══ Data section

(* ===== verification/FragmentRun.v ===== *)
(** * What becomes of a request to split or merge fragments

    From [split_dir] or [merge_dir] to [_fragment_finish]: no assertion fails,
    the fragments are replaced by new ones with all their dentries, and those
    are as ready for requests as the old ones were.  A request that is aborted
    leaves the fragments as they were. *)

From Stdlib Require Import QArith.
From S2P Require Import Prelude Encoding Frag FragTree Double Load StrHash CacheDir CacheDirFacts DirSplit DirFragment DirMerge Refragment DirTheorems Fragmenting.
Import Encoding.
#[local] Open Scope Z_scope.

Module FragmentRun.
Import Frag FragTree FragFacts FragTreeFacts StrHash StrHashFacts CacheDir CacheDirFacts DirSplit DirFragment
  DirMerge Refragment RefragmentFacts DirTheorems Fragmenting FragmentingFacts.

Section dir.
Context {D} `{Double D}.
Abbreviation cdir := (CacheDir.cdir (D := D)).
Abbreviation diri := (CacheDir.diri (D := D)).
Abbreviation cache := (Fragmenting.cache (D := D)).
Implicit Types d f : cdir.
Implicit Types s : diri.
Implicit Types c : cache.

(** ** New fragments *)

Definition bits_are (l : list (Z * bool)) (st : Z) : Prop := Forall (fun p => Z.testbit st p.1 = p.2) l.

(** Complete, authoritative, in no frozen tree; frozen is [z], fragmenting [m]. *)
Definition fresh_bits (z m : bool) : list (Z * bool) :=
  [(1, true); (2, false); (3, false); (4, z); (5, false); (14, m); (16, false); (19, false); (30, true)].

(** A new fragment with [a] auth pins. *)
Record fresh (a : Z) (z m : bool) f : Prop := {
  fs_bits : bits_are (fresh_bits z m) (state f);
  fs_pins : pins_ok false f;
  fs_content : content_ok f;
  fs_counted : counted (holds f);
  fs_auth_pins : auth_pins (pinned f) = a;
  fs_dir_pins : dir_auth_pins (pinned f) = 0;
  fs_waiters : waiters_ok f;
  fs_marks : Forall (if z then is_marked else unmarked) (items (holds f));
  fs_root : is_subtree_root f = false
}.

(** What the steps leave alone, the dentries changed by [g]. *)
Definition kin (g : dentry -> dentry) f f' : Prop :=
  dfrag f' = dfrag f /\ dir_auth f' = dir_auth f /\ fnode f' = fnode f /\ pop f' = pop f /\ dens f' = dens f /\
  waiting_on_dentry (waits_ f') = waiting_on_dentry (waits_ f) /\ items (holds f') = map g (items (holds f)) /\
  Z.testbit (state f') 15 = Z.testbit (state f) 15.

Ltac is_kin := repeat split; first [by (cbn; rewrite map_id)|
  unfold STATE_FRAGMENTING, STATE_FROZENDIR, STATE_DIRTYDFT;
  cbn [state set_state set_pinned set_holds set_waits set_pins state_set state_clear];
  first [by rewrite bit_set, orb_false_r by lia|by rewrite bit_clear, andb_true_r by lia]].

Lemma bit_of l st k b : bits_are l st -> (k, b) ∈ l -> Z.testbit st k = b.
Proof. unfold bits_are. rewrite Forall_forall. intros Hl Hk. apply (Hl (k, b) Hk). Qed.

(** A bit that is set or cleared. *)
Lemma bits_lor k l st : 0 <= k -> bits_are l st -> bits_are (map (fun p => (p.1, p.2 || (k =? p.1))) l) (Z.lor st (2 ^ k)).
Proof.
  intros Hk Hl. unfold bits_are in *. induction Hl as [|p l Hp _ IH]; [done|]. constructor; [|done].
  cbn. by rewrite bit_set, Hp.
Qed.

Lemma bits_ldiff k l st :
  0 <= k -> bits_are l st -> bits_are (map (fun p => (p.1, p.2 && negb (k =? p.1))) l) (Z.ldiff st (2 ^ k)).
Proof.
  intros Hk Hl. unfold bits_are in *. induction Hl as [|p l Hp _ IH]; [done|]. constructor; [|done].
  cbn. by rewrite bit_clear, Hp.
Qed.

Lemma fresh_flags a z m f :
  fresh a z m f -> is_auth f = true /\ is_complete f = true /\ is_frozen_dir f = z /\ calm f /\
  state_test f STATE_FRAGMENTING = m.
Proof.
  intros [Hb _ _ _ _ _ _ _ _]. unfold calm, is_auth, is_complete, is_frozen_dir, STATE_AUTH, STATE_COMPLETE, STATE_FROZENDIR,
    STATE_FREEZINGDIR, STATE_FREEZINGTREE, STATE_FRAGMENTING. rewrite !state_test_bit by lia.
  unfold bits_are, fresh_bits in Hb. rewrite !Forall_cons in Hb. cbn in Hb. tauto.
Qed.

Lemma fresh_fragmenting z st : bits_are (fresh_bits z false) st -> bits_are (fresh_bits z true) (Z.lor st STATE_FRAGMENTING).
Proof. intros Hb%(bits_lor 14); [|done]. by destruct z. Qed.

Lemma fresh_finished z st : bits_are (fresh_bits z true) st -> bits_are (fresh_bits z false) (Z.ldiff st STATE_FRAGMENTING).
Proof. intros Hb%(bits_ldiff 14); [|done]. by destruct z. Qed.

Lemma fresh_thawed m st : bits_are (fresh_bits true m) st -> bits_are (fresh_bits false m) (Z.ldiff st STATE_FROZENDIR).
Proof. intros Hb%(bits_ldiff 4); [|done]. by destruct m. Qed.

Lemma fresh_dirtydft z m st : bits_are (fresh_bits z m) st -> bits_are (fresh_bits z m) (Z.lor st STATE_DIRTYDFT).
Proof. intros Hb%(bits_lor 18); [|done]. by destruct z, m. Qed.

(** The steps, one after the other. *)

Lemma logged_stage f i :
  backed f i -> fresh 0 true false f ->
  exists f' i', logged_one f i = Some (f', i') /\ moved f i f' i' /\ dfrag f' = dfrag f /\ (fresh 1 true true f' /\ kin id f f').
Proof.
  intros Hb [Hbt Hp Hc Hn Ha Hd Hw Hm Hr]. destruct (logged_one_ok f i Hb Hp Hc) as (ps & i' & -> & H1 & M1). cbn zeta in *.
  match type of H1 with pins_ok _ ?x => exists x end. exists i'. split_and!; [done..| |].
  - split; try done; cbn; [by apply fresh_fragmenting| |by rewrite Ha]. destruct Hc. split; try done. cbn. lia.
  - is_kin.
Qed.

Lemma replica_stage who f i :
  backed f i -> fresh 1 true true f ->
  exists f' i', add_replica who f i = Some (f', i') /\ moved f i f' i' /\ dfrag f' = dfrag f /\ (fresh 1 true true f' /\ kin id f f').
Proof.
  intros Hb [Hbt Hp Hc Hn Ha Hd Hw Hm Hr]. destruct (add_replica_ok who f i Hb Hp) as (r & ps & i' & -> & H1 & M1). cbn zeta in *.
  match type of H1 with pins_ok _ ?x => exists x end. exists i'. split_and!; [done..| |].
  - split; try done. by destruct Hc.
  - is_kin.
Qed.

Lemma thaw_stage f i :
  backed f i -> fresh 1 true true f ->
  exists f' i', thaw_one f i = Some (f', i') /\ moved f i f' i' /\ dfrag f' = dfrag f /\ (fresh 1 false true f' /\ kin cleared f f').
Proof.
  intros Hb Hf. pose proof (fresh_flags _ _ _ _ Hf) as (_ & _ & Hz & _). destruct Hf as [Hbt Hp Hc Hn Ha Hd Hw Hm Hr].
  destruct (thaw_one_ok f i Hb Hp Hz Hm) as (ps & i' & -> & H1 & M1). cbn zeta in *.
  match type of H1 with pins_ok _ ?x => exists x end. exists i'. split_and!; [done..| |is_kin].
  split; try done.
  - by apply fresh_thawed.
  - destruct (remarked_content _ f (remarked_cleared _) Hc). by split.
  - apply (remarked_counted _ (holds f)); [apply remarked_cleared|done].
  - unfold waiters_ok, left_waiting in *. cbn. by apply Forall_filter.
  - by apply unmark_all.
Qed.

Lemma finish_stage f i :
  backed f i -> fresh 1 false true f ->
  exists f' i', finish_one f i = Some (f', i') /\ moved f i f' i' /\ dfrag f' = dfrag f /\ (fresh 0 false false f' /\ kin id f f').
Proof.
  intros Hb Hf. pose proof (fresh_flags _ _ _ _ Hf) as (_ & _ & _ & Hca & _). destruct Hf as [Hbt Hp Hc Hn Ha Hd Hw Hm Hr].
  destruct (finish_one_ok f i Hb Hp Hc Hca ltac:(lia)) as (ps & i' & -> & H1 & M1). cbn zeta in *.
  match type of H1 with pins_ok _ ?x => exists x end. exists i'. split_and!; [done..| |].
  - split; try done; cbn; [by apply fresh_finished| |by rewrite Ha]. destruct Hc. split; try done. cbn. lia.
  - is_kin.
Qed.

Lemma dirtydft_stage f i :
  backed f i -> fresh 0 true false f ->
  exists f' i', Some (state_set STATE_DIRTYDFT f, i) = Some (f', i') /\ moved f i f' i' /\ dfrag f' = dfrag f /\
    (fresh 0 true false f' /\ kin id f f').
Proof.
  intros Hb [Hbt Hp Hc Hn Ha Hd Hw Hm Hr].
  destruct (bits_step false (Z.lor (state f) STATE_DIRTYDFT) f i) as (H1 & M1 & _);
    [by apply set_same_bits; [|apply not_counted]|done..|].
  exists (state_set STATE_DIRTYDFT f), i. split_and!; [done..| |].
  - split; try done; [by apply fresh_dirtydft|by destruct Hc].
  - is_kin.
Qed.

════

* Task details
Lines from the start of the material above through the line containing "Implicit Types s : diri." are to be duplicated exactly, and only those.

* Answer
(* ===== verification/FragmentRun.v ===== *)
(** * What becomes of a request to split or merge fragments

    From [split_dir] or [merge_dir] to [_fragment_finish]: no assertion fails,
    the fragments are replaced by new ones with all their dentries, and those
    are as ready for requests as the old ones were.  A request that is aborted
    leaves the fragments as they were. *)

From Stdlib Require Import QArith.
From S2P Require Import Prelude Encoding Frag FragTree Double Load StrHash CacheDir CacheDirFacts DirSplit DirFragment DirMerge Refragment DirTheorems Fragmenting.
Import Encoding.
#[local] Open Scope Z_scope.

Module FragmentRun.
Import Frag FragTree FragFacts FragTreeFacts StrHash StrHashFacts CacheDir CacheDirFacts DirSplit DirFragment
  DirMerge Refragment RefragmentFacts DirTheorems Fragmenting FragmentingFacts.

Section dir.
Context {D} `{Double D}.
Abbreviation cdir := (CacheDir.cdir (D := D)).
Abbreviation diri := (CacheDir.diri (D := D)).
Abbreviation cache := (Fragmenting.cache (D := D)).
Implicit Types d f : cdir.
Implicit Types s : diri.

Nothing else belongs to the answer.